→ Exercise data
[Start of section]

Inductive derived (reqs : option NetworkConstraints) : NetworkProxySpec → Prop :=
| derived_config c profile s : from_config_and_constraints c reqs profile = Ok s → derived reqs s
| derived_recomputed s profile s' :
    derived reqs s → recompute_for_permission_profile s profile = Ok s' → derived reqs s'
| derived_rules s exec_policy s' :
    derived reqs s → with_exec_policy_network_rules s exec_policy = Ok s' → derived reqs s'
| derived_environment s env profile exec_policy s' :
    derived reqs s → for_environment (Some s) env profile exec_policy = Ok s' → derived reqs s'.

(** The states that a session under these requirements gives its proxy *)
Definition session_state (reqs : option NetworkConstraints) (st : ConfigState) : Prop :=
  ∃ s, derived reqs s ∧ build_config_state_for_spec s = Ok st.

Lemma from_config_inv c reqs profile s :
  from_config_and_constraints c reqs profile = Ok s →
  requirements s = reqs ∧ within (spec_config s) (spec_constraints s)
  ∧ (∀ r, reqs = Some r →
       hard_deny_allowlist_misses s = managed_allowed_domains_only r
       ∧ c_denied_domains (spec_constraints s) = managed_denied r
       ∧ c_allowed_domains (spec_constraints s) = managed_allowed r (managed_allowed_domains_only r)
       ∧ (managed_allowed_domains_only r = true → c_allowlist_expansion_enabled (spec_constraints s) = Some false)).
Proof.
  unfold from_config_and_constraints. destruct reqs as [r|]; simpl; rewrite then_Ok, map_err_Ok, validate_within;
    intros [Hw [= <-]]; simpl; split_and!; try done. intros r' [= <-]. split_and!; try done.
  intros Hr. unfold managed_allowed, allowlist_expansion_enabled. rewrite Hr. simpl. by rewrite andb_false_r.
Qed.
Lemma update_open_turn_only (t : thread_tables) (turn_id : rstr) (f : turn_row → turn_row) :
  st_items (update_open_turn t turn_id f) = st_items t
  ∧ st_realtime (update_open_turn t turn_id f) = st_realtime t
  ∧ ∀ id, id ≠ turn_id → st_turns (update_open_turn t turn_id f) !! id = st_turns t !! id.
Proof.
  unfold update_open_turn. repeat case_match; split_and!; try done.
  intros id Hne. simpl. by rewrite lookup_insert_ne.
Qed.
Lemma update_open_turn_ok (next : Z) (t : thread_tables) (turn_id : rstr) (f : turn_row → turn_row) :
  (∀ row, tr_rollout_ordinal (f row) = tr_rollout_ordinal row ∧ tr_rollout_byte_offset (f row) = tr_rollout_byte_offset row
    ∧ (turn_row_ok next (st_items t) turn_id row → turn_row_ok next (st_items t) turn_id (f row))) →
  rows_ok next t → rows_ok next (update_open_turn t turn_id f) ∧ extends t (update_open_turn t turn_id f)
    ∧ st_realtime (update_open_turn t turn_id f) = st_realtime t.
Proof.
  intros Hf Hok. destruct (update_open_turn_only t turn_id f) as (Ei & Er & Et). split_and!; [..|done].
  - unfold update_open_turn. destruct (st_turns t !! turn_id) as [row|] eqn:E; [|done].
    destruct (row_open row); [|done]. destruct (Hf row) as (Ho & _ & Hr).
    eapply replace_turn; [done..|]. apply Hr. by apply (turns_summarized _ _ Hok).
  - apply (extends_turn _ _ turn_id); [done..|]. intros row Hrow. unfold update_open_turn. rewrite Hrow.
    unfold row_open. destruct (tr_rollout_end_ordinal row) eqn:Hend; [by exists row|].
    case_match; [|by exists row]. simpl. rewrite lookup_insert_eq. destruct (Hf row) as (Ho & Hb & _). by eexists.
Qed.
Lemma summarize_item_ok (next : Z) (t : thread_tables) (turn_id : rstr) (item : ThreadItem) :
  rows_ok next t → is_Some (st_items t !! (turn_id, thread_item_id item)) →
  rows_ok next (summarize_item t turn_id item) ∧ extends t (summarize_item t turn_id item)
  ∧ st_realtime (summarize_item t turn_id item) = st_realtime t.
Proof.
  intros Hok Hid. destruct item; simpl in *; try (by split_and!); repeat case_match; try (by split_and!);
    (apply update_open_turn_ok; [|done]); intros row; (split_and!; [done..|]); intros (He & Hf & Ha);
    (split_and!; [done|..]); simpl; try done.
  - destruct (tr_first_user_item_id row); [done|]. intros; by simplify_eq.
  - intros; by simplify_eq.
Qed.
Lemma upsert_item_row_ok (next : Z) (t t' : thread_tables) (key : rstr * rstr) (excluded : item_row) :
  rows_ok next t → (0 <= next)%Z → ir_rollout_ordinal excluded = next → ir_updated_at_ordinal excluded = next →
  upsert_item_row t key excluded = Ok t' →
  rows_ok (next + 1) t' ∧ extends t t' ∧ is_Some (st_items t' !! key) ∧ st_realtime t' = st_realtime t.
Proof.
  intros [Ht Hi Hup Hs] Hpos Hn Hu. unfold upsert_item_row.
  assert (∀ row, ir_updated_at_ordinal row = next →
    ordinals_ok ir_rollout_ordinal (next + 1) (<[key := row]> (st_items t)) →
    rows_ok (next + 1) (set_items t (<[key := row]> (st_items t)))) as Hset.
  { intros row Hrow Hok. split; [by eapply ordinals_ok_mono; [|done]; lia|done|by apply ordinals_ok_insert|].
    intros id r H. simpl in *. apply Hs in H as (He & Hf & Ha). split_and!.
    - destruct (tr_rollout_end_ordinal r); [|done]. intuition lia.
    - intros i H%Hf. apply lookup_insert_is_Some'. by right.
    - intros i H%Ha. apply lookup_insert_is_Some'. by right. }
  destruct (st_items t !! key) as [row|] eqn:E; intros H; inv_ok.
  - split_and!; [|split; simpl; [by eauto| |done]|simpl; rewrite lookup_insert_eq; by eexists|done].
    + apply Hset; [done|]. eapply ordinals_ok_update; [|done..]. eapply ordinals_ok_mono; [|done]. lia.
    + intros k r Hk. destruct (decide (k = key)) as [->|]; [rewrite lookup_insert_eq|rewrite lookup_insert_ne by done].
      * simplify_eq. by eexists.
      * by exists r.
  - rewrite (insert_unique_fresh _ _ _ _ _ Hi) in * by lia. inv_ok.
    split_and!; [|split; simpl; [by eauto| |done]|simpl; rewrite lookup_insert_eq; by eexists|done].
    + apply Hset; [done|]. by apply ordinals_ok_insert.
    + intros k r Hk. exists r. rewrite lookup_insert_ne by congruence. done.
Qed.
Lemma apply_item_change_ok (ordinal : Z) (fallback : option Z) (t t' : thread_tables) (item : ThreadHistoryItemChange) :
  rows_ok ordinal t → (0 <= ordinal)%Z → apply_item_change ordinal fallback t item = Ok t' →
  rows_ok (ordinal + 1) t' ∧ extends t t' ∧ st_realtime t' = st_realtime t.
Proof.
  intros Hok Hpos H. unfold apply_item_change in H. inv_ok.
  match goal with H : upsert_item_row _ _ _ = _ |- _ =>
    apply (upsert_item_row_ok ordinal) in H as (Hmid & He & Hid & Hr); [|done..] end.
  destruct (summarize_item_ok _ _ _ _ Hmid Hid) as (? & ? & Hr'). split_and!; [done|by etrans|congruence].
Qed.
Lemma apply_change_set_ok (ordinal first last : Z) (fallback : option Z) (changes : ThreadHistoryChangeSet)
    (t t' : thread_tables) :
  single_change changes → rows_ok ordinal t → (0 <= ordinal)%Z →
  apply_change_set ordinal first last fallback changes t = Ok t' →
  rows_ok (ordinal + 1) t' ∧ extends t t' ∧ st_realtime t' = st_realtime t.
Proof.
  intros [->|[(turn & ->)|(item & ->)]] Hok Hpos H; unfold apply_change_set in H; simpl in H; inv_ok.
  - split_and!; [|done..]. eapply rows_ok_mono; [|done]. lia.
  - by eapply apply_turn_change_ok.
  - by eapply apply_item_change_ok.
Qed.
Lemma insert_realtime_item_ok (ordinal : Z) (fallback : option Z) (item : RealtimeItem) (t t' : thread_tables) :
  ordinals_ok rr_rollout_ordinal ordinal (st_realtime t) → (0 <= ordinal)%Z →
  insert_realtime_item ordinal fallback item t = Ok t' →
  st_turns t' = st_turns t ∧ st_items t' = st_items t ∧ ordinals_ok rr_rollout_ordinal (ordinal + 1) (st_realtime t')
  ∧ st_realtime t ⊆ st_realtime t'.
Proof.
  intros Hr Hpos H. unfold insert_realtime_item in H. inv_ok.
  destruct (st_realtime t !! rt_id item) as [row|] eqn:E; inv_ok.
  - split_and!; try done. eapply ordinals_ok_mono; [|done]. lia.
  - rewrite (insert_unique_fresh _ _ _ _ _ Hr) in * by (simpl; lia). inv_ok. split_and!; try done; simpl.
    + by apply ordinals_ok_insert.
    + by apply insert_subseteq.
Qed.
Lemma sqlite_integer_ok (n : N) (z : Z) : sqlite_integer n = Ok z → z = Z.of_N n ∧ (n < 2 ^ 63)%N.
Proof. unfold sqlite_integer. destruct (N.ltb_spec n (2 ^ 63)); intros; by simplify_eq. Qed.
Lemma apply_step_ok (limit : N) (step : RolloutProjectionStep) (t t' : thread_tables) (next next' : Z) :
  step_ok limit step → tables_ok next t → apply_step (t, next) step = Ok (t', next') →
  tables_ok next' t' ∧ extends t t'.
Proof.
  intros Hs [Hrows Hrt] H. destruct step as [ordinal first last fallback changes realtime|first last]; simpl in H; inv_ok.
  - case_match; [done|]. reflect_bools. match goal with H : (_ =? _)%Z = true |- _ => apply Z.eqb_eq in H; subst end.
    inv_ok. match goal with H : sqlite_integer ordinal = Ok next |- _ => apply sqlite_integer_ok in H as [-> _] end.
    match goal with H : apply_change_set _ _ _ _ _ _ = _ |- _ =>
      apply apply_change_set_ok in H as (Hmid & Hext & Er); [|by apply Hs|done|lia] end.
    destruct (Z.of_N ordinal + 1 <? 2 ^ 63)%Z; inv_ok. destruct realtime as [item|]; inv_ok.
    + match goal with H : insert_realtime_item _ _ _ _ = _ |- _ =>
        apply insert_realtime_item_ok in H as (Et & Ei & Ho & Hsub); [|by rewrite Er|lia] end.
      destruct Hmid as [T I U S]. split.
      * split; [split; by rewrite ?Et, ?Ei|done].
      * etrans; [done|]. split; [rewrite Et|rewrite Ei|done]; eauto.
    + split; [split; [done|]|done]. rewrite Er. eapply ordinals_ok_mono; [|done]. lia.
  - case_match; [done|]. reflect_bools. match goal with H : (_ =? _)%Z = true |- _ => apply Z.eqb_eq in H; subst end.
    inv_ok. case_match; inv_ok. match goal with H : (_ <=? _)%Z = false |- _ => apply Z.leb_gt in H end.
    split; [|done]. split; [eapply rows_ok_mono; [|done]; lia|eapply ordinals_ok_mono; [|done]; lia].
Qed.
Lemma apply_steps_ok (limit : N) (steps : list RolloutProjectionStep) (t t' : thread_tables) (next next' : Z) :
  Forall (step_ok limit) steps → tables_ok next t → apply_steps (t, next) steps = Ok (t', next') →
  tables_ok next' t' ∧ extends t t'.
Proof.
  intros Hs. revert t next; induction Hs as [|step steps Hstep Hs IH]; intros t next Hok H; cbn [apply_steps] in H; inv_ok; [done|].
  destruct x as [mid n]. match goal with H : apply_step _ _ = _ |- _ => eapply apply_step_ok in H as (Hmid & He); [|done..] end.
  apply IH in H as (? & ?); [|done]. split; [done|by etrans].
Qed.
Lemma apply_steps_app (st : thread_tables * Z) (a b : list RolloutProjectionStep) :
  apply_steps st (a ++ b) = (st ← apply_steps st a; apply_steps st b).
Proof.
  revert st; induction a as [|step a IH]; intros st; simpl; [done|].
  destruct (apply_step st step); simpl; [apply IH|done].
Qed.
(** The checkpoint of the tables is the ordinal that the reader reached. *)
Lemma apply_steps_chained (steps : list RolloutProjectionStep) (from to : N) (t t' : thread_tables) (next : Z) :
  chained from steps to → apply_steps (t, Z.of_N from) steps = Ok (t', next) → next = Z.of_N to.
Proof.
  revert from t; induction steps as [|[ordinal first last fallback changes realtime|first last] steps IH];
    intros from t Hc H; simpl in *; inv_ok; [by subst|..].
  - destruct Hc as (-> & Hc). case_match; [done|]. inv_ok. case_match; inv_ok.
    replace (Z.of_N from + 1)%Z with (Z.of_N (from + 1)) in H by lia. by eapply IH.
  - destruct Hc as (-> & _ & Hc). case_match; [done|]. inv_ok. case_match; inv_ok.
    match goal with H : sqlite_integer last = _ |- _ => apply sqlite_integer_ok in H as [-> _] end. by eapply IH.
Qed.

[End of section]

→ Problem to solve
Please repeat word for word the lines above that run from the beginning through the line containing "derived reqs s → for_environment", keeping both the first and that last line.

→ Answer box
Inductive derived (reqs : option NetworkConstraints) : NetworkProxySpec → Prop :=
| derived_config c profile s : from_config_and_constraints c reqs profile = Ok s → derived reqs s
| derived_recomputed s profile s' :
    derived reqs s → recompute_for_permission_profile s profile = Ok s' → derived reqs s'
| derived_rules s exec_policy s' :
    derived reqs s → with_exec_policy_network_rules s exec_policy = Ok s' → derived reqs s'
| derived_environment s env profile exec_policy s' :
    derived reqs s → for_environment (Some s) env profile exec_policy = Ok s' → derived reqs s'.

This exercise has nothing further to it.